I am frequently confronted with the problem of over medication of either a flock or an individual bird. Often, the concerned aviculturist will place his or her birds on a broad-spectrum antibiotic and treat the medication as if it was a “spring tonic.” I would like to emphatically stress that this procedure frequently does more harm than good and is usually unwarranted.
Nature is truly a balance—whether this concerns processes or relationships between organisms. We live in harmony with our native bacteria, and all God’s creatures have their own indigenous flora (meaning bacteria). Therefore, not all bacteria are harmful, and many are beneficial for several reasons. In birds, not only do native bacteria help digestion, they also compete with pathogenic bacteria and prevent colonization by these pathogenic bacteria unless the bird is massively challenged or the bird’s immune system is not functioning properly as in stress. If we artificially upset the balance between the bird and its own bacteria, we can induce a pathogenic state rather than prevent it.
The good or indigenous bacteria in avian species includes Lactobacillus, fecal Streptococcus, fecal Staphylococcus, Corynebacterium, and even E. coli. All these bacteria are Gram positive except E.coli. And as we all know, E. coli can serve as either a pathogenic or bystander bacterium. If we treat birds with an antibiotic just because we think they need it or the birds are ADR (Ain’t Doin’ Rite), then we may at best do nothing to correct the problem, or more likely, at worst induce or mask a pathogenic state. For this reason, it is always essential to culture, and then treat presumptively until your culture is confirmed. This should always be done by or under the direction of an avian veterinarian. If an inappropriate antibiotic is chosen, we may kill the good bacteria that were competing with the pathogenic bacteria and allow the disease-causing bacteria to grow unchecked.

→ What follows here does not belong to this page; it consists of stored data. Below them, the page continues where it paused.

(** [run] in the decode direction, nibble mode, on a pane that holds more
    than whitespace. *)
Lemma run_decode_hex app :
  mode app = hex → direction app = decode →
  List.filter not_space (input app) ≠ [] →
  run app = mkApp (input app) (shown (decode_hex_emoji utf8 (input app))).1 hex decode
                  (shown (decode_hex_emoji utf8 (input app))).2.
Proof.
  intros Hm Hd Hne. unfold run.
  assert (Hf : List.filter not_space (rstrip_nl (input_get app))
               = List.filter not_space (input app)).
  { rewrite filter_rstrip_nl. unfold input_get.
    rewrite List.filter_app. simpl. by rewrite app_nil_r. }
  assert (Hdec : decode_hex_emoji utf8 (rstrip_nl (input_get app))
                 = decode_hex_emoji utf8 (input app)).
  { rewrite <- (decode_hex_emoji_drops_space utf8 (rstrip_nl _)), Hf.
    apply decode_hex_emoji_drops_space. }
  rewrite <- Hf in Hne. apply filter_not_nil in Hne. clear Hf.
  destruct (rstrip_nl (input_get app)) as [|c text]; [done|].
  unfold run_res. rewrite Hm, Hd, Hdec. unfold shown.
  destruct (ok (decode_hex_emoji utf8 (input app)));
    unfold set_status, output_delete_and_insert; cbn [input output mode direction status fst snd];
    by rewrite ?Hm, ?Hd.
Qed.

Lemma rstrip_nl_input_get s : rstrip_nl (s ++ [10]) = rstrip_nl s.
Proof. unfold rstrip_nl, rstrip. by rewrite rev_app_distr. Qed.

Lemma drop_while_head p c s : p c = false → drop_while p (c :: s) = c :: s.
Proof. intros H. simpl. by rewrite H. Qed.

The other major problem this type of therapy causes is the development of resistance. A good number of misconceptions exist about bacterial antibiotic resistance. The bacteria do not mutate in response to the treatment, but we select for bacteria that already have the ability to survive the antibiotic. In other words, there is sufficient genetic diversity within a bacterial population such that there exists some finite number of organisms that are resistant to any given antibiotic. So, by treating pell mell, we are destroying the good bacteria and the sensitive bad bacteria, but the antibiotic-resistant bacteria go on to thrive and reproduce.
To give you an example, when I was starting out in avian medicine in 1985, we used tons of penicillin and gentamycin at quarantine stations. After about 3–4 years, almost all of the avian strains of E. coli were resistant to penicillin-type drugs, and many E. coli strains were resistant to the supposedly undefeatable gentamycin. So, even veterinarians have helped to contribute to the number of antibiotic-resistant strains of bacteria.

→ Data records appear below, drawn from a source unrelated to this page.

Lemma Z_of_byte_of_Z z : Z_of_byte (byte_of_Z z) = z mod 256.
Proof.
  unfold Z_of_byte, byte_of_Z.
  pose proof (Z.mod_pos_bound z 256 ltac:(lia)) as Hz.
  destruct (Byte.of_N _) as [b|] eqn:Hb; cbn.
  - apply Byte.to_of_N in Hb. rewrite Hb. lia.
  - apply Byte.of_N_None_iff in Hb. lia.
Qed.

Lemma byte_of_Z_of_byte b : byte_of_Z (Z_of_byte b) = b.
Proof.
  unfold byte_of_Z. rewrite Z.mod_small by apply Z_of_byte_bound.
  unfold Z_of_byte. by rewrite N2Z.id, Byte.of_to_N.
Qed.

Lemma Z_of_byte_inj a b : Z_of_byte a = Z_of_byte b → a = b.
Proof. intros H. by rewrite <- (byte_of_Z_of_byte a), H, byte_of_Z_of_byte. Qed.

(** [le_bytes n z]: the [n] low-order bytes of [z], least significant first;
    [le_value] reads them back as an unsigned integer. *)
Fixpoint le_bytes (n : nat) (z : Z) : bytes :=
  match n with
  | O => []
  | S n => byte_of_Z z :: le_bytes n (z / 256)
  end.

Fixpoint le_value (bs : bytes) : Z :=
  match bs with
  | [] => 0
  | b :: bs => Z_of_byte b + 256 * le_value bs
  end.

Lemma length_le_bytes n z : length (le_bytes n z) = n.
Proof. revert z. induction n; intros; cbn; auto. Qed.

Lemma pow256_succ n : 256 ^ Z.of_nat (S n) = 256 * 256 ^ Z.of_nat n.
Proof. rewrite Nat2Z.inj_succ, Z.pow_succ_r; lia. Qed.

Lemma le_value_bound bs : 0 ≤ le_value bs < 256 ^ Z.of_nat (length bs).
Proof.
  induction bs as [|b bs IH]; cbn [le_value length].
  - cbn. lia.
  - rewrite pow256_succ. pose proof (Z_of_byte_bound b). nia.
Qed.

Lemma le_value_le_bytes n z : le_value (le_bytes n z) = z mod 256 ^ Z.of_nat n.
Proof.
  revert z. induction n as [|n IH]; intros z; cbn [le_value le_bytes].
  - by rewrite Z.mod_1_r.
  - rewrite Z_of_byte_of_Z, IH, pow256_succ.
    assert (0 < 256 ^ Z.of_nat n) by (apply Z.pow_pos_nonneg; lia).
    rewrite Z.rem_mul_r by lia. lia.
Qed.

Lemma le_value_le_bytes_small n z :
  0 ≤ z < 256 ^ Z.of_nat n → le_value (le_bytes n z) = z.
Proof. intros. rewrite le_value_le_bytes. by apply Z.mod_small. Qed.

Lemma le_bytes_le_value bs : le_bytes (length bs) (le_value bs) = bs.
Proof.
  induction bs as [|b bs IH]; cbn [le_value le_bytes length]; [done|].
  pose proof (Z_of_byte_bound b).
  assert ((Z_of_byte b + 256 * le_value bs) / 256 = le_value bs) as ->.
  { rewrite Z.mul_comm, Z.div_add by lia. rewrite Z.div_small; lia. }
  rewrite IH. f_equal. apply Z_of_byte_inj. rewrite Z_of_byte_of_Z.
  rewrite Z.mul_comm, Z.mod_add by lia. by apply Z.mod_small.
Qed.

Lemma le_bytes_le_value_n n bs :
  length bs = n → le_bytes n (le_value bs) = bs.
Proof. intros <-. apply le_bytes_le_value. Qed.

Create HintDb sil.
Create Rewrite HintDb sil.
#[export] Hint Rewrite @length_le_bytes @enumerate_from_length : sil.
#[export] Hint Rewrite Z_of_byte_of_Z byte_of_Z_of_byte : sil.

(** Python slices [b[i:j]] of a byte string, for [0 <= i]. *)
Definition slice {A} (l : list A) (i n : nat) : list A := take n (drop i l).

There is an alarming trend that I have observed among aviculturists, and that is that we are much too quick to reach for the bottle of Baytril for just any problem. People, believe me, if this type of behavior continues we will have nothing left in our drug armamentarium with which to battle the bugs. When the quinolones were introduced—the quinolones are the class of drugs to which Baytril and Cipro belong—the drug companies assured the medical profession that the drugs were resistance proof. They were wrong. Even in human medicine, an alarming number of quinolone-resistant bacteria exist, and drug researchers are losing the battle against the bacteria. So, drugs should be used wisely, sparingly, and only when necessary.
There are instances when broad-spectrum treatment is warranted, such as in the treatment of Chlamydia (psittacosis). But, we have a legitimate reason to do so and understand what consequences may arise from such treatment. (By the way, many Gram-negative bacteria such as E. coli are resistant to the common tetracyclines used to treat this illness.)
My recommendation is this: treat only under the supervision of an avian veterinarian after the appropriate culture has been obtained. Your vet can help you to select an appropriate treatment regimen until confirmation on the culture and sensitivity results are in. The most important tenet I learned in vet school was the ancient medical axiom, “at the least, do no harm.” I am a firm believer in this truism.